Egypt’s closure of Gaza terminal ‘message of protest’ to Hamas: Analysts

Experts say Egypt seeks to pressure Hamas to respect truce with Israel.

Egypt’s closure of Gaza terminal ‘message of protest’ to Hamas: Analysts

Egypt’s closure of the Rafah border crossing with the Gaza Strip is a “message of protest” to Palestinian resistance group Hamas, Palestinian analysts said.

On Sunday, the Egyptian authorities closed the Rafah crossing with Gaza until further notice.

The move came one day after clashes between Palestinian protesters and Israeli forces along Gaza border during a rally to mark the 52nd anniversary of the burning of Jerusalem’s flashpoint Al-Aqsa Mosque.

At least 41 Palestinians and an Israeli soldier were injured in the clashes. In response, Israeli warplanes launched a series of airstrikes against Hamas positions in Gaza.

Palestinian media outlets affiliated with Hamas reported that Hamas political chief Ismail Haniyeh was in contact with Egyptian officials regarding the latest developments in Gaza, without further details.

Rafah is Gaza’s only crossing to the outside world that is not controlled by Israel.

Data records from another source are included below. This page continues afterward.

(** Bringing a document to the layout of the plain text, paragraph by
    paragraph: a paragraph with a bold run takes the paragraph after it
    onto its own line, in parentheses; and a CERTIFICATIONS heading is
    added at the end where the document has none. *)
Definition hasBold (p : Paragraph) : bool :=
  existsb run_bold (par_children p).

Fixpoint mergeDurations (ps : list Paragraph) : list Paragraph :=
  match ps with
  | [] => []
  | p :: tl =>
      if hasBold p then
        match tl with
        | q :: rest =>
            P (paragraphText p ++ lit " (" ++ paragraphText q ++ lit ")")
              :: mergeDurations rest
        | [] => [p]
        end
      else p :: mergeDurations tl
  end.

Definition isHeading1 (t : jsstring) (p : Paragraph) : bool :=
  match par_heading p with
  | Some HEADING_1 => jsEqb (paragraphText p) t
  | _ => false
  end.

Definition ensureCertifications (ps : list Paragraph) : list Paragraph :=
  if existsb (isHeading1 (lit "CERTIFICATIONS")) ps then ps
  else ps ++ [ H HEADING_1 (lit "CERTIFICATIONS") ].

Definition alignDocument (ps : list Paragraph) : list Paragraph :=
  ensureCertifications (mergeDurations ps).

(** What follows a fence marker once a [json] tag directly behind it is
    taken away with it. *)
Definition afterFence (s : jsstring) : jsstring :=
  if startsWith (lit "json") s then skipn 4 s else s.



(** The same collaborators at another reading of the clock. *)
Definition atTime (now : N) (E : Externals) : Externals :=
  {| fileTypeFromBuffer := fileTypeFromBuffer E;
     getDocument := getDocument E;
     extractRawText := extractRawText E;
     Buffer_toString := Buffer_toString E;
     Buffer_from := Buffer_from E;
     Buffer_from_undefined := Buffer_from_undefined E;
     path_join := path_join E;
     process_cwd := process_cwd E;
     currentDate := currentDate E;
     generateContent := generateContent E;
     JSON_parse := JSON_parse E;
     Date_now := now;
     Packer_toBuffer := Packer_toBuffer E;
     undefinedProperty := undefinedProperty E |}.




(* ================================================================== *)
(** * Part II. Properties                                              *)
(* ================================================================== *)

(** ** Strings: prefixes and occurrences *)

Lemma startsWith_app (p s : jsstring) : startsWith p (p ++ s) = true.
Proof.
  induction p as [|x p IH]; simpl; [reflexivity|].
  now rewrite N.eqb_refl, IH.
Qed.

Since 2007, Israel has imposed a crippling blockade on the Palestinian territory, badly affecting livelihood in the seaside enclave.

Strong relations

Speaking to Anadolu Agency, Hamas spokesman Abdul-Latif Al-Qanou said relations between Hamas and Egypt are "strong, stable and solid", noting that the two sides have engaged in “uninterrupted” contacts.

While he stopped short of revealing Egypt's position on the popular activities which caused the escalation along the Gaza-Israel border, Al-Qanou said Gaza residents “have the right to exercise pressure to extract their legitimate demands, and they have no choice but to break the siege."

Daoud Shehab, a leading member of Islamic Jihad group, hailed Egyptian efforts “to ease the burdens on Gaza", ruling out the possibility of Rafah closure being linked to the escalation of Palestinian protests.

“Egyptian-Palestinian relations are historic and will not be affected by malicious attempts to disrupt them," Shehab told Anadolu Agency.

Message of protest

But Ibrahim al-Madhoun, a political analyst and head of the Turkey-based Femed Media Corporation, believes that the Egyptian-sponsored truce between Hamas and Israel “has begun to falter”, considering the closure of the Rafah crossing as “a message of protest from Egypt to pressure Hamas to return to the truce track."

"This message is directed either to the unresponsive occupation [Israel] in the course of the truce or to the factions in Gaza that have decided to escalate their popular activities," al-Madhoun told Anadolu Agency.

On May 21, Egypt brokered a truce between Hamas and Israel to end 11 days of Israeli bombardment in the Gaza Strip that killed at least 260 Palestinians and injured thousands.

Thirteen Israelis were also killed by Palestinian rocket fire from Gaza.

In late July, Hamas said the truce negotiations between Gaza and Israel were faltering because of what Husam Badran, a Hamas leader, said was the new Israeli government’s “lack of political experience and internal differences.”

Al-Madhoun believes that the factions in Gaza are "determined to bring an end to the 15-year-old siege", which has been tightened further by Israel as seen in its obstruction of allowing Qatari financial grants, electricity projects, and other aid projects meant to support the residents of Gaza.

"I think that the resistance groups insists on escalating the state of popular activities in order to maintain pressure on Israel so that it responds to the Palestinian demands," al-Madhoun said.

Closure won’t last

Al-Madhoun thinks Egypt’s closure of Rafah terminal “will not last for long” citing previous commitments made by Egypt’s spy chief Abbas Kamel during his recent visit to Gaza that the crossing will not be closed and the siege will not last.

He also said that Egypt is keen not to appear as if it is in cahoots with Israel in imposing the siege while also warning that prolonging the closure might cause further escalation by the resistance factions.

For his part, political analyst Abdul Majeed Swailem said the reasons for the closure of the crossing “are not clear” which he said could be for "technical" or "political" reasons.

However, he did not rule out Egypt’s “displeasure with some of the behavior of the factions in Gaza” along the border with Israel.

"The reason for the closure may be to pile pressure on Hamas so that its behavior corresponds with Egypt regarding the truce," he said.

But Swailem expressed confidence that the closure of Rafah crossing “will not lead to a rupture between Hamas and Egypt.”

"These problems are not considered the end of the relationship,” he said. “They are solvable."